==== LISTED RECORDS
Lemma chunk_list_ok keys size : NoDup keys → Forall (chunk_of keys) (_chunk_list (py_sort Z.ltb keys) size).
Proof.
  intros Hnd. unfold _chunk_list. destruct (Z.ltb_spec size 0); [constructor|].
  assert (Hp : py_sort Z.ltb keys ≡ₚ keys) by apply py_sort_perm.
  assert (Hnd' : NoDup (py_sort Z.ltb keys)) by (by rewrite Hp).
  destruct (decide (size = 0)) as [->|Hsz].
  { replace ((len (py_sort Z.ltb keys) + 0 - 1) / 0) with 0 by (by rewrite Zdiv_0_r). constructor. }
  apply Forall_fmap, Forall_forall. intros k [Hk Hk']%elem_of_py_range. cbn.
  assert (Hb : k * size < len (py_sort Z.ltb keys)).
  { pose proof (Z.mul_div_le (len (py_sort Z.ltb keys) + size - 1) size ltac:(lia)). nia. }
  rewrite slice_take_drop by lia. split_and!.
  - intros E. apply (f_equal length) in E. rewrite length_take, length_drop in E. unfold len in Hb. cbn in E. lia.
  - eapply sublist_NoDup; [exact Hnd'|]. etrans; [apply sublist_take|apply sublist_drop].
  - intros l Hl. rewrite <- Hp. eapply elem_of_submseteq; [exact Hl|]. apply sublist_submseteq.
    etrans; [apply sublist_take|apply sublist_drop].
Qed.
========
==== LISTED RECORDS
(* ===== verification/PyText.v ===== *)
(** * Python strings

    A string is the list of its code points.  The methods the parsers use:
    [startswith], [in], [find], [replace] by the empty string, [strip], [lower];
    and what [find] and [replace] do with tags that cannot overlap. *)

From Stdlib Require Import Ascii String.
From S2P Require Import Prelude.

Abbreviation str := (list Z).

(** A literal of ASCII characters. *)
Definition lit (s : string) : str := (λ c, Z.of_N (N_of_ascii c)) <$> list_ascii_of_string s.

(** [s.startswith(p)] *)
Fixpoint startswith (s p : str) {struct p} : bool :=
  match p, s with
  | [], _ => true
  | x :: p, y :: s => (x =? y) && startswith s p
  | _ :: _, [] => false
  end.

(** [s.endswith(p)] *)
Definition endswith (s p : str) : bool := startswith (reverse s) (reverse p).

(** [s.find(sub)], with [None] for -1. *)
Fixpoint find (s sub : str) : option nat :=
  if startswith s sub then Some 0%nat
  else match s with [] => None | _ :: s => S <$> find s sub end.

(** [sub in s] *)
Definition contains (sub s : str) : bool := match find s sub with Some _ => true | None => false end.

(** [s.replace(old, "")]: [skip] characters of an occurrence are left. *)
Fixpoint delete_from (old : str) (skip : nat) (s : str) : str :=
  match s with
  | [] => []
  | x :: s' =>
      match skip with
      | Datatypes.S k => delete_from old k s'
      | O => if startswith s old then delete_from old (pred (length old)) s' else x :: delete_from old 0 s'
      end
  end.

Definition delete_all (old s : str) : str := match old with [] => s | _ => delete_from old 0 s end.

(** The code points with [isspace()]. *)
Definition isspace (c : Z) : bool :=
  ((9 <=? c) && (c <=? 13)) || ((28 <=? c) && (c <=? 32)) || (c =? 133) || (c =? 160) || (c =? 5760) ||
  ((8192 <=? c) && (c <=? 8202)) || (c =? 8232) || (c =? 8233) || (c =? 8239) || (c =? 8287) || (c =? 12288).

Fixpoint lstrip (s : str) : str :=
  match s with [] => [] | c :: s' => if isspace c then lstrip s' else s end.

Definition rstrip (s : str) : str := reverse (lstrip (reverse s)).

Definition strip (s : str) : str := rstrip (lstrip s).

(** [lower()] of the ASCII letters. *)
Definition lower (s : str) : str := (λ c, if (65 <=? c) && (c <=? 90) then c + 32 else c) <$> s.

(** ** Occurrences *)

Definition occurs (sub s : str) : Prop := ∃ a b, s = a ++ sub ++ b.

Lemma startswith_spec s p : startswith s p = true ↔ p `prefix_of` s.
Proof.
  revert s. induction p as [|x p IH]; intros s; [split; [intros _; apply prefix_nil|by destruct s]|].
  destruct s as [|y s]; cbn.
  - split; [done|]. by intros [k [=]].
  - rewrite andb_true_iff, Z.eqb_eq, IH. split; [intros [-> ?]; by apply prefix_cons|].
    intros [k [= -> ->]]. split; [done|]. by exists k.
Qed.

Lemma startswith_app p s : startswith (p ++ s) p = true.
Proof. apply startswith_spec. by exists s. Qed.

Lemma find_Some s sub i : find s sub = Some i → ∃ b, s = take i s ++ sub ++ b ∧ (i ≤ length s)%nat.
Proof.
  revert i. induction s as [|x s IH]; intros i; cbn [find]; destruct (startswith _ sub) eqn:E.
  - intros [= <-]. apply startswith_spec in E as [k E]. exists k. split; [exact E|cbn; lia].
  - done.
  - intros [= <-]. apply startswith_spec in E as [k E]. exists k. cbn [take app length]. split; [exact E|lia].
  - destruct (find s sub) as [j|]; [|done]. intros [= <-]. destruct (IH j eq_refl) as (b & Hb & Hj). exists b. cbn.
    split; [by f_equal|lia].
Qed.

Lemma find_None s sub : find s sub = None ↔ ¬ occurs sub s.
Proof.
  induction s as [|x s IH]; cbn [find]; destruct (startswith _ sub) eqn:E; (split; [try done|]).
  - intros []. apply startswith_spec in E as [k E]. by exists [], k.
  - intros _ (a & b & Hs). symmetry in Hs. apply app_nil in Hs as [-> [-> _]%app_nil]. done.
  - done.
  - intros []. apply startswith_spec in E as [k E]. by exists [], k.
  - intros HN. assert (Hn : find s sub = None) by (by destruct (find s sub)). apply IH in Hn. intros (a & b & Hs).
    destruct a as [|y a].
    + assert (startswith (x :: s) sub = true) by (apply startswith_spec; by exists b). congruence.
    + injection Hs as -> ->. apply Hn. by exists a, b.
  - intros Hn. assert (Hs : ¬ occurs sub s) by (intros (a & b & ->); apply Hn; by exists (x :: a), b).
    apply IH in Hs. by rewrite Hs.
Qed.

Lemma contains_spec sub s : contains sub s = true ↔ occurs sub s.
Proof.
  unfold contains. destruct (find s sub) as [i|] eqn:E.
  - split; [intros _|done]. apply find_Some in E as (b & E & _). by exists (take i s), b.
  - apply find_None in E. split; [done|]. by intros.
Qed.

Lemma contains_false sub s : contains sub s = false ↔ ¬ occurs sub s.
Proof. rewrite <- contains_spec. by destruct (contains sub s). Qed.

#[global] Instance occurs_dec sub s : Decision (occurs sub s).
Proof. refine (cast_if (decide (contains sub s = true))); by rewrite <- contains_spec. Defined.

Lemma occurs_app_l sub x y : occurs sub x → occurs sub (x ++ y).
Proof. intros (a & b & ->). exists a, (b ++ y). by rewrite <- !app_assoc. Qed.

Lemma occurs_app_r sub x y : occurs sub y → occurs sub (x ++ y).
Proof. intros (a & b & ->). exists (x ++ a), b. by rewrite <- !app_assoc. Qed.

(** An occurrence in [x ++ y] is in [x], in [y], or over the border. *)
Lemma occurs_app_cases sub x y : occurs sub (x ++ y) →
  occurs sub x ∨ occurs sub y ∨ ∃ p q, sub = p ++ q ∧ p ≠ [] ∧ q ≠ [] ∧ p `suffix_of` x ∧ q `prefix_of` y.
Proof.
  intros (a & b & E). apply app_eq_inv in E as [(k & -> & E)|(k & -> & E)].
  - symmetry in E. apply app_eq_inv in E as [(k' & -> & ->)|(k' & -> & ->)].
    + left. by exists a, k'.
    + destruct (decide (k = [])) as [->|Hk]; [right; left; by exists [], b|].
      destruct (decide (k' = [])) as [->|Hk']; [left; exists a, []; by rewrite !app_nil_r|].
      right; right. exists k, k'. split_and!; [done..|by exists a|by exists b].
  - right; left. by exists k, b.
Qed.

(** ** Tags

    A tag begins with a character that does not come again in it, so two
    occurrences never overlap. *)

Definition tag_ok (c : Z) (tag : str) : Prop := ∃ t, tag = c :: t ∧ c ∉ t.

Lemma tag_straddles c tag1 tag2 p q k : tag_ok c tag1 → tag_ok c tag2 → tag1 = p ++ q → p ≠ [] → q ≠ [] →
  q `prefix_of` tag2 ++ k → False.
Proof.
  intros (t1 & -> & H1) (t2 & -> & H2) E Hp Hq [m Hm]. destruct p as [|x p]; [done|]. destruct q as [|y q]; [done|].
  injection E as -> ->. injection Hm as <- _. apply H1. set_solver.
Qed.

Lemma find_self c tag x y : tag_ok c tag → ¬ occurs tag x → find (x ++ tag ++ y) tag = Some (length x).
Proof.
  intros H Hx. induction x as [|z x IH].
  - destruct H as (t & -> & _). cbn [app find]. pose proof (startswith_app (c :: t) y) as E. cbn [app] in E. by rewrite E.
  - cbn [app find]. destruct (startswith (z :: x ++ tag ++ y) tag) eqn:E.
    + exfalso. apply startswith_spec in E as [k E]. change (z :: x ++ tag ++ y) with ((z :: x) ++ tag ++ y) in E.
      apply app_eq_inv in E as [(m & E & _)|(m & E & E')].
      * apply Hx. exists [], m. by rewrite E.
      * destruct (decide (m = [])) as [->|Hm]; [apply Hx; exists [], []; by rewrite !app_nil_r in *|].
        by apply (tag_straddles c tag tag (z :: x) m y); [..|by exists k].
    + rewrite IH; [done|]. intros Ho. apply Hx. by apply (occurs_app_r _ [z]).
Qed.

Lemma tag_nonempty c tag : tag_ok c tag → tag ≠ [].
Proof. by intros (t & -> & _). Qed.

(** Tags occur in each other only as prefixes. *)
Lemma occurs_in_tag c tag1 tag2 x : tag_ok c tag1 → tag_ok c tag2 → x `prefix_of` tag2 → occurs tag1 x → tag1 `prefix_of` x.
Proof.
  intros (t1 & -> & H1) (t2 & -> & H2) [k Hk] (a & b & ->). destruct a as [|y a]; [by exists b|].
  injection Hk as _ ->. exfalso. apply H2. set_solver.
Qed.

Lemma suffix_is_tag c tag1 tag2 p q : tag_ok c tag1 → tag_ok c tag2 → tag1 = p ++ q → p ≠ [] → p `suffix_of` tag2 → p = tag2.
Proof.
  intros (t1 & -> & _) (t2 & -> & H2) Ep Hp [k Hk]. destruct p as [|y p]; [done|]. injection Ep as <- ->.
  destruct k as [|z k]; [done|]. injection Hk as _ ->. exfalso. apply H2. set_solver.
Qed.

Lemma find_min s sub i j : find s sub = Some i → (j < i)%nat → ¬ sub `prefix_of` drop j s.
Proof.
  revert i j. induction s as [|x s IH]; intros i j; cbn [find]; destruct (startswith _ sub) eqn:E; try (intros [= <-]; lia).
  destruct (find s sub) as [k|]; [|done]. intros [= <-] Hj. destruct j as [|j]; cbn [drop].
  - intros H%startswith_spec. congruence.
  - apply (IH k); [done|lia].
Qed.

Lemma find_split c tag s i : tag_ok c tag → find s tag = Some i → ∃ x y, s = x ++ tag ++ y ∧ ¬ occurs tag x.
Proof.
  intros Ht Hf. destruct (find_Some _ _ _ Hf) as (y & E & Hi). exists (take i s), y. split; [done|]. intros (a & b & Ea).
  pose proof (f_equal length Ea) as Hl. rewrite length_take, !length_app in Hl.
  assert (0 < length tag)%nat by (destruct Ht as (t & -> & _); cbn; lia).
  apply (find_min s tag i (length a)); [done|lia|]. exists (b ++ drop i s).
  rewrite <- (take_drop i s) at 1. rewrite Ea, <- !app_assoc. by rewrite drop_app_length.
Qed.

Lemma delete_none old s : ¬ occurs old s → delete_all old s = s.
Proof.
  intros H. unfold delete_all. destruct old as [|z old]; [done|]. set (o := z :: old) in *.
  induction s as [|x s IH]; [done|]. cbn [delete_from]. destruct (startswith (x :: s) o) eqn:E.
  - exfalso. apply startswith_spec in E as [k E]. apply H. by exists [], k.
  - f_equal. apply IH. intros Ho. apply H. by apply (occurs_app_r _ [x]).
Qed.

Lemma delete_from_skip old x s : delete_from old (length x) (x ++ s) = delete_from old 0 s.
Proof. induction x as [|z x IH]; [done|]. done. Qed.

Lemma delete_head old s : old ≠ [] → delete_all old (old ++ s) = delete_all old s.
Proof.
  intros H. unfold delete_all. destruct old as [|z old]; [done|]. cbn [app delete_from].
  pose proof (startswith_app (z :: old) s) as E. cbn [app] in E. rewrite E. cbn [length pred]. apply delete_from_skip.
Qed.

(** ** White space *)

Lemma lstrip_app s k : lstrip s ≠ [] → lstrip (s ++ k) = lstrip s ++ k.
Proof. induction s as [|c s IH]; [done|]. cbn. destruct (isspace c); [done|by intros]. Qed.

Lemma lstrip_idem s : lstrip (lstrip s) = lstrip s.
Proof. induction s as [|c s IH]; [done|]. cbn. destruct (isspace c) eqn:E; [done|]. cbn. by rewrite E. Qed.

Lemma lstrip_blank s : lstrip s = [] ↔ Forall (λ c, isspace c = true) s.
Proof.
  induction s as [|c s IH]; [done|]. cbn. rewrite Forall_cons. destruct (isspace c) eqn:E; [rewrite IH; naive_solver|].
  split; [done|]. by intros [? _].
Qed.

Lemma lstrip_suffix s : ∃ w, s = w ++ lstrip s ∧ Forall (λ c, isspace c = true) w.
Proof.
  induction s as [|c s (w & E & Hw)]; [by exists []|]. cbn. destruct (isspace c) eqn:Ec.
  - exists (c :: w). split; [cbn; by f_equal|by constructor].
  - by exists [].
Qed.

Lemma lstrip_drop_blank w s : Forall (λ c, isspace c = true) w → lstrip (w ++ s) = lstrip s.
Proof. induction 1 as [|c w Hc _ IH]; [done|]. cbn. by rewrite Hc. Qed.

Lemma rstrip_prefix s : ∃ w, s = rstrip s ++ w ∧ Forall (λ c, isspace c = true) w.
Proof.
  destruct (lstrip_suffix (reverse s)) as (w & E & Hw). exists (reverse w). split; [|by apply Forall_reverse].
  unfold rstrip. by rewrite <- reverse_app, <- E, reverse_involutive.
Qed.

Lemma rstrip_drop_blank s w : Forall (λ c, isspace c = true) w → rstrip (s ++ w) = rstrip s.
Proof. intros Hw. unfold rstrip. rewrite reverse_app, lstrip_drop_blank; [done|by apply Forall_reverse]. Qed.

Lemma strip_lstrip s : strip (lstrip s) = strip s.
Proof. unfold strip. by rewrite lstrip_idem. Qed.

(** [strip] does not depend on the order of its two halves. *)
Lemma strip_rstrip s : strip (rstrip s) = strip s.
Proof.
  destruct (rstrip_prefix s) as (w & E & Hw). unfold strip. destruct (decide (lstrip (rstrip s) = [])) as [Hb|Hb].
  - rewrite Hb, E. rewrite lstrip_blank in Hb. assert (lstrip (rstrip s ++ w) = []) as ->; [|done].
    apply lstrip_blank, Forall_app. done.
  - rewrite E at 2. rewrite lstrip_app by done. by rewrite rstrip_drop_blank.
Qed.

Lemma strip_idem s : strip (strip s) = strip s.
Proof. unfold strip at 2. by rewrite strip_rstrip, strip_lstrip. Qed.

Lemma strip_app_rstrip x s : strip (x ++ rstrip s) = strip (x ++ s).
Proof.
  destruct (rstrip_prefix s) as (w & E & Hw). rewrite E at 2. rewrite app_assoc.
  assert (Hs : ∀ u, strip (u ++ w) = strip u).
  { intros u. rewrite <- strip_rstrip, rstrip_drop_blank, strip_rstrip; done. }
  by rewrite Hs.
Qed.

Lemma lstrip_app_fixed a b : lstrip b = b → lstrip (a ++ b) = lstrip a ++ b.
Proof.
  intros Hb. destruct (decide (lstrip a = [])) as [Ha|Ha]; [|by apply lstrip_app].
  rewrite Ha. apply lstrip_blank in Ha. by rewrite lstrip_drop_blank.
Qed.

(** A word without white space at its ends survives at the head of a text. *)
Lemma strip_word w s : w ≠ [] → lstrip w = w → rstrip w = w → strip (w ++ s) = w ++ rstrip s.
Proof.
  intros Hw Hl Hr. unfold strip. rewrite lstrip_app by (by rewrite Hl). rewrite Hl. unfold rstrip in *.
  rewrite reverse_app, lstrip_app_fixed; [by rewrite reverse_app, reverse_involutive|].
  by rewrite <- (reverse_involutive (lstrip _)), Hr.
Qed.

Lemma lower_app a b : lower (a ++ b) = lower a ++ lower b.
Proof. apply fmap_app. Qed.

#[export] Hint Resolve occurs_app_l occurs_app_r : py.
========
==== LISTED RECORDS
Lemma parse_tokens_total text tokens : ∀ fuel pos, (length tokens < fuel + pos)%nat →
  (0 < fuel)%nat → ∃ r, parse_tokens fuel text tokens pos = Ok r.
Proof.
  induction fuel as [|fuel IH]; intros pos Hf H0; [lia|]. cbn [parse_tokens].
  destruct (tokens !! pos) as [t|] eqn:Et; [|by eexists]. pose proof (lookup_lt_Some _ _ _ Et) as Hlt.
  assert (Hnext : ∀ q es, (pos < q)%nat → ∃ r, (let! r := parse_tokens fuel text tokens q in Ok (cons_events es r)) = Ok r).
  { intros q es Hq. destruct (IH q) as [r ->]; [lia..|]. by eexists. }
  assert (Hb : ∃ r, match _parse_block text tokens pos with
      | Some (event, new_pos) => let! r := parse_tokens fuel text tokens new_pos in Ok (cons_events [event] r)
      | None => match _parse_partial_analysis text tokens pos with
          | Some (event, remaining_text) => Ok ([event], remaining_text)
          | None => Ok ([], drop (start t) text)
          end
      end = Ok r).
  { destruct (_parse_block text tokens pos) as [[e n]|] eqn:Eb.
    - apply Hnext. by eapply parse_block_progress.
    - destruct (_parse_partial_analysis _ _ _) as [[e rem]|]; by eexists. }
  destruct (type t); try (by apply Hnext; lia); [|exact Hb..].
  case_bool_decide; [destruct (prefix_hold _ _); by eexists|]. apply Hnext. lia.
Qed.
========
WHAT YOU HAVE TO DO
When you reach the line holding "Lemma suffix_is_tag c" in the records above, begin reproducing exactly, stop after the line holding "Lemma lstrip_app s", and output nothing else.

RESULT
Lemma suffix_is_tag c tag1 tag2 p q : tag_ok c tag1 → tag_ok c tag2 → tag1 = p ++ q → p ≠ [] → p `suffix_of` tag2 → p = tag2.
Proof.
  intros (t1 & -> & _) (t2 & -> & H2) Ep Hp [k Hk]. destruct p as [|y p]; [done|]. injection Ep as <- ->.
  destruct k as [|z k]; [done|]. injection Hk as _ ->. exfalso. apply H2. set_solver.
Qed.

Lemma find_min s sub i j : find s sub = Some i → (j < i)%nat → ¬ sub `prefix_of` drop j s.
Proof.
  revert i j. induction s as [|x s IH]; intros i j; cbn [find]; destruct (startswith _ sub) eqn:E; try (intros [= <-]; lia).
  destruct (find s sub) as [k|]; [|done]. intros [= <-] Hj. destruct j as [|j]; cbn [drop].
  - intros H%startswith_spec. congruence.
  - apply (IH k); [done|lia].
Qed.

Lemma find_split c tag s i : tag_ok c tag → find s tag = Some i → ∃ x y, s = x ++ tag ++ y ∧ ¬ occurs tag x.
Proof.
  intros Ht Hf. destruct (find_Some _ _ _ Hf) as (y & E & Hi). exists (take i s), y. split; [done|]. intros (a & b & Ea).
  pose proof (f_equal length Ea) as Hl. rewrite length_take, !length_app in Hl.
  assert (0 < length tag)%nat by (destruct Ht as (t & -> & _); cbn; lia).
  apply (find_min s tag i (length a)); [done|lia|]. exists (b ++ drop i s).
  rewrite <- (take_drop i s) at 1. rewrite Ea, <- !app_assoc. by rewrite drop_app_length.
Qed.

Lemma delete_none old s : ¬ occurs old s → delete_all old s = s.
Proof.
  intros H. unfold delete_all. destruct old as [|z old]; [done|]. set (o := z :: old) in *.
  induction s as [|x s IH]; [done|]. cbn [delete_from]. destruct (startswith (x :: s) o) eqn:E.
  - exfalso. apply startswith_spec in E as [k E]. apply H. by exists [], k.
  - f_equal. apply IH. intros Ho. apply H. by apply (occurs_app_r _ [x]).
Qed.

Lemma delete_from_skip old x s : delete_from old (length x) (x ++ s) = delete_from old 0 s.
Proof. induction x as [|z x IH]; [done|]. done. Qed.

Lemma delete_head old s : old ≠ [] → delete_all old (old ++ s) = delete_all old s.
Proof.
  intros H. unfold delete_all. destruct old as [|z old]; [done|]. cbn [app delete_from].
  pose proof (startswith_app (z :: old) s) as E. cbn [app] in E. rewrite E. cbn [length pred]. apply delete_from_skip.
Qed.

(** ** White space *)

Lemma lstrip_app s k : lstrip s ≠ [] → lstrip (s ++ k) = lstrip s ++ k.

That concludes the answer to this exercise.